本書はキングの全作品中でも群を抜く大傑作であり、個人的にも特別にに偏愛している作品なので、その魅力について書き始めると歯止めが利かなくなる恐れがあるから、今日はキャラハン神父についての紹介だけにしておきます。
ドナルド・キャラハン神父とはいかなる人物か?
キャラハン神父は堂々たる五十三歳だった。髪は銀色、眼は混じりけなしのブルーで(いまは赤い血管が浮きでている)、アイリッシュ特有の笑い皺に囲まれ、口は力強く、かすかな割れ目のある顎はさらに力強かった。朝、鏡にうつった自分の顔を見ながら、六十歳になったら聖職をなげうってハリウッドへ行き、スペンサー・トレイシーの役を演じる仕事にありつこうかと考えたことが何度かあった。(上巻P266)
ちょっと変わっている。少々酒を飲みすぎる(ジム・ビーム専門)かもしれない。だが教養のある、礼儀正しい男だ。たぶんカトリック制度の束縛の下でやや苛立っているのだろう(マット・バーク談)
世間はあの方のお酒のことをとやかくいいました。アイルランド人の司祭で一度も酒壜に手を触れたことのない人の中に、世のためになるりっぱな人が一人でもいたでしょうか? (神父の家政婦のミセス・カレーラス談)
本書の中での彼の役割をまとめると、ベン・ミアーズ、マット・バークたちに協力を求められ、バーローと対決するも破れ、「聖体拝領」(バーローの血を飲まされる)を受け、バスでニューヨークへ逃走するというもの。若い頃は理想に燃えていたものの、「あるのはただ児童虐待と近親相姦と環境破壊だけという現世」に失望し、酒に走るという結構屈折したキャラクター設定になっている。キング自身の宗教観とか、現代社会における信仰の弱体化のシンボル的な存在と言えるかも知れない。

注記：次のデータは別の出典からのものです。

(* ===== verification/Dispatch.v ===== *)
(** * Dispatch: answering one query

    Models the query handlers of [src/src/native/dns-dispatcher.cpp]
    ([handleUdpQuery], one request of [handleTcpClient], [answerLiveness], the
    route exchanges and [resolverList]) as the composition of parsing, routing,
    the upstream exchange and the failure answer. *)
From S2P Require Import Prelude Numbers DnsWire Attribution Upstream.

(** ** The configured resolvers *)

Definition kMaxDirectResolvers : nat := 3.

(** [text] cut at every comma; never empty. *)
Fixpoint split_commas (text : list Z) : list (list Z) :=
  match text with
  | [] => [[]]
  | c :: rest =>
      if c =? 44 then [] :: split_commas rest
      else match split_commas rest with
           | item :: items => (c :: item) :: items
           | [] => [[c]]
           end
  end.

(** [InetPtonW] on the text's C string: an address, or nothing for text that is
    not one. *)
Class Inet := { inet_pton : list Z -> option Z }.

Section Resolvers.
Context {I : Inet}.

Fixpoint add_resolvers (items : list (list Z)) (result : list Z) : option (list Z) :=
  match items with
  | [] => Some result
  | item :: items =>
      if (length item =? 0)%nat || (15 <? length item)%nat || (length result =? kMaxDirectResolvers)%nat then None
      else resolver ← inet_pton item;
           if bool_decide (resolver ∈ result) then None else add_resolvers items (result ++ [resolver])
  end.

Definition resolverList (text : list Z) : option (list Z) := add_resolvers (split_commas text) [].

モダンホラーとU.S.A.の中で征木高司氏が「現代のアメリカ小説は基本的にドナルド・キャラハンがバスに乗った以降の話なんだけれど」と書いていたけど、キング自身もその「バスに乗った以降」の神父のことがずっと気になっていたのかも。キャラハン神父がどのような形でダークタワーの世界に登場するのか、これもダークタワー・シリーズの今後のお楽しみのひとつということで。